(WHAT THIS TASK INVOLVES):
From the entries below, transcribe exactly the lines between the line holding "batch or on a channel closed twice. *)" and the line holding "Proof. solve_decision. Defined.", inclusive; skip all other lines.

[Collection entries]
(* ===== verification/GroupCommit.v ===== *)
(** * Group commit of log syncs (pkg/quepaxa/group_commit.go)

    Callers that need the log on disk join a pending batch; one flusher
    goroutine takes the batch, syncs the log once and wakes all of its
    callers.  The state below has the fields of [groupCommit], the callers and
    the flushers that exist, and the log that [g.sync] writes; every step is
    one critical section of [g.mu], one call of the log, or one channel
    operation, and the steps interleave freely. *)

From stdpp Require Import gmap list.
From S2P Require Import Prelude.

(** ** The log a group commit serves

    [log_append] and [log_sync] answer [true] on success. *)
Class DurableLog (L E AIO : Type) := {
  log_append : AIO → E → L → bool * L;
  log_sync : bool → L → bool * L;
  log_ready : L → E → Prop;
}.

(** What the log promises.  [log_holds l es ds] says that the log was handed the
    entries [es] and that a sync has vouched for those of [ds]; [log_survives l
    ds] is what that is worth after a power failure. *)
Class DurableLogLaws (L E AIO : Type) `{!DurableLog L E AIO} := {
  log_holds : L → list E → list E → Prop;
  log_survives : L → list E → Prop;
  log_append_ok io e l es ds l' :
    log_holds l es ds → log_ready l e → log_append io e l = (true, l') → log_holds l' (es ++ [e]) ds;
  log_append_error io e l es ds l' :
    log_holds l es ds → log_ready l e → log_append io e l = (false, l') → log_holds l' es ds;
  log_sync_ok io l es ds l' :
    log_holds l es ds → log_sync io l = (true, l') → log_holds l' es es;
  log_sync_error io l es ds l' :
    log_holds l es ds → log_sync io l = (false, l') → log_holds l' es ds;
  log_durable l es ds : log_holds l es ds → log_survives l ds;
  log_survives_prefix l ds ds' : ds `prefix_of` ds' → log_survives l ds' → log_survives l ds;
}.

(** ** State *)

Definition recorderCommitMax : nat := 64.

(** Where a flusher is in its loop: waiting for the timer or the wake channel;
    about to take the pending batch; about to sync for the batch it took; about
    to close that batch; about to look for more work; gone; crashed on a nil
    batch or on a channel closed twice. *)
Inductive flusher :=
| FTimer
| FTake
| FSync (batch : option nat)
| FClose (batch : nat) (err : bool)
| FCheck
| FDone
| FPanic.

(** A caller of [Sync] that joined a batch, with the entries the log had been
    handed by then; and the same caller after it returned, [true] for a nil
    error. *)
Inductive caller (E : Type) :=
| Waiting (batch : nat) (mark : list E)
| Returned (ok : bool) (mark : list E).
Arguments Waiting {E} _ _.
Arguments Returned {E} _ _.

#[global] Instance flusher_eq_dec : EqDecision flusher.
Proof. solve_decision. Defined.

(** Batches are numbered in the order of their creation. *)
Record groupCommit (L E : Type) := mkGroup {
  pending : option nat;
  running : bool;
  wake : bool;
  waiters : gmap nat nat;
  doneErr : gmap nat bool;
  nextBatch : nat;
  flushers : list flusher;
  callers : list (caller E);
  theLog : L;
  handed : list E;
}.
Arguments mkGroup {L E} _ _ _ _ _ _ _ _ _ _.
Arguments pending {L E} _.
Arguments running {L E} _.
Arguments wake {L E} _.
Arguments waiters {L E} _.
Arguments doneErr {L E} _.
Arguments nextBatch {L E} _.
Arguments flushers {L E} _.
Arguments callers {L E} _.
Arguments theLog {L E} _.
Arguments handed {L E} _.

Section ops.
  Context {L E AIO : Type} `{!DurableLog L E AIO}.

  Abbreviation group := (groupCommit L E).

Definition newGroupCommit (l : L) (es : list E) : group :=
  mkGroup None false false ∅ ∅ 0 [] [] l es.

(** The locked part of [syncBatch]: join, start the flusher if there is none,
    and nudge it when the batch is full or the caller is in a hurry. *)
Definition syncBatch (immediate : bool) (g : group) : group :=
  let fresh := match pending g with None => true | Some _ => false end in
  let batch := default (nextBatch g) (pending g) in
  let n := S (default 0%nat (waiters g !! batch)) in
  mkGroup (Some batch) true
    (wake g || immediate || (recorderCommitMax <=? n)%nat)
    (<[batch := n]> (waiters g)) (doneErr g)
    (if fresh then S (nextBatch g) else nextBatch g)
    (if running g then flushers g else flushers g ++ [FTimer])
    (callers g ++ [Waiting batch (handed g)]) (theLog g) (handed g).

Definition set_flusher (i : nat) (f : flusher) (g : group) : group :=
  mkGroup (pending g) (running g) (wake g) (waiters g) (doneErr g) (nextBatch g)
    (<[i := f]> (flushers g)) (callers g) (theLog g) (handed g).

Definition set_caller (i : nat) (c : caller E) (g : group) : group :=
  mkGroup (pending g) (running g) (wake g) (waiters g) (doneErr g) (nextBatch g)
    (flushers g) (<[i := c]> (callers g)) (theLog g) (handed g).

(** The choices a flusher's environment makes: whether the wake channel or the
    timer ends its wait, and whether the disk accepts the sync. *)
Record luck := mkLuck { byWake : bool; syncOk : bool }.

(** One step of flusher [i]. *)
Definition flush (i : nat) (k : luck) (g : group) : group :=
  match flushers g !! i with
  | Some FTimer =>
      mkGroup (pending g) (running g) (if byWake k then false else wake g) (waiters g) (doneErr g)
        (nextBatch g) (<[i := FTake]> (flushers g)) (callers g) (theLog g) (handed g)
  | Some FTake =>
      mkGroup None (running g) (wake g) (waiters g) (doneErr g) (nextBatch g)
        (<[i := FSync (pending g)]> (flushers g)) (callers g) (theLog g) (handed g)
  | Some (FSync batch) =>
      let '(ok, l') := log_sync (syncOk k) (theLog g) in
      mkGroup (pending g) (running g) (wake g) (waiters g) (doneErr g) (nextBatch g)
        (<[i := match batch with Some b => FClose b ok | None => FPanic end]> (flushers g))
        (callers g) l' (handed g)
  | Some (FClose b ok) =>
      match doneErr g !! b with
      | Some _ => set_flusher i FPanic g
      | None =>
          mkGroup (pending g) (running g) (wake g) (waiters g) (<[b := ok]> (doneErr g)) (nextBatch g)
            (<[i := FCheck]> (flushers g)) (callers g) (theLog g) (handed g)
      end
  | Some FCheck =>
      match pending g with
      | None =>
          mkGroup None false (wake g) (waiters g) (doneErr g) (nextBatch g)
            (<[i := FDone]> (flushers g)) (callers g) (theLog g) (handed g)
      | Some _ => set_flusher i FTimer g
      end
  | Some FDone | Some FPanic | None => g
  end.

(** A waiting caller whose batch is done, or whose context was cancelled. *)
Definition return_done (i : nat) (g : group) : option group :=
  match callers g !! i with
  | Some (Waiting b m) =>
      match doneErr g !! b with
      | Some ok => Some (set_caller i (Returned ok m) g)
      | None => None
      end
  | _ => None
  end.

Definition return_cancelled (i : nat) (g : group) : option group :=
  match callers g !! i with
  | Some (Waiting _ m) => Some (set_caller i (Returned false m) g)
  | _ => None
  end.

(** Anyone may append to the log meanwhile. *)
Definition append (io : AIO) (e : E) (g : group) : group :=
  let '(ok, l') := log_append io e (theLog g) in
  mkGroup (pending g) (running g) (wake g) (waiters g) (doneErr g) (nextBatch g)
    (flushers g) (callers g) l' (if ok then handed g ++ [e] else handed g).

(** ** The steps *)

Inductive group_step : group → group → Prop :=
| step_join immediate g : group_step g (syncBatch immediate g)
| step_flush i k g : (flushers g !! i = Some FTimer → byWake k = true → wake g = true) → group_step g (flush i k g)
| step_return i g g' : return_done i g = Some g' → group_step g g'
| step_cancel i g g' : return_cancelled i g = Some g' → group_step g g'
| step_append io e g : log_ready (theLog g) e → group_step g (append io e g).

Inductive reached (g0 : group) : group → Prop :=
| reached_start : reached g0 g0
| reached_step g g' : reached g0 g → group_step g g' → reached g0 g'.

(** The steps a single flusher takes alone, one for each element of [ks]. *)
Definition flush_run (i : nat) (ks : list luck) (g : group) : group :=
  foldl (λ g k, flush i k g) g ks.
End ops.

(SOLUTION TO THIS PROBLEM):
    batch or on a channel closed twice. *)
Inductive flusher :=
| FTimer
| FTake
| FSync (batch : option nat)
| FClose (batch : nat) (err : bool)
| FCheck
| FDone
| FPanic.

(** A caller of [Sync] that joined a batch, with the entries the log had been
    handed by then; and the same caller after it returned, [true] for a nil
    error. *)
Inductive caller (E : Type) :=
| Waiting (batch : nat) (mark : list E)
| Returned (ok : bool) (mark : list E).
Arguments Waiting {E} _ _.
Arguments Returned {E} _ _.

#[global] Instance flusher_eq_dec : EqDecision flusher.
Proof. solve_decision. Defined.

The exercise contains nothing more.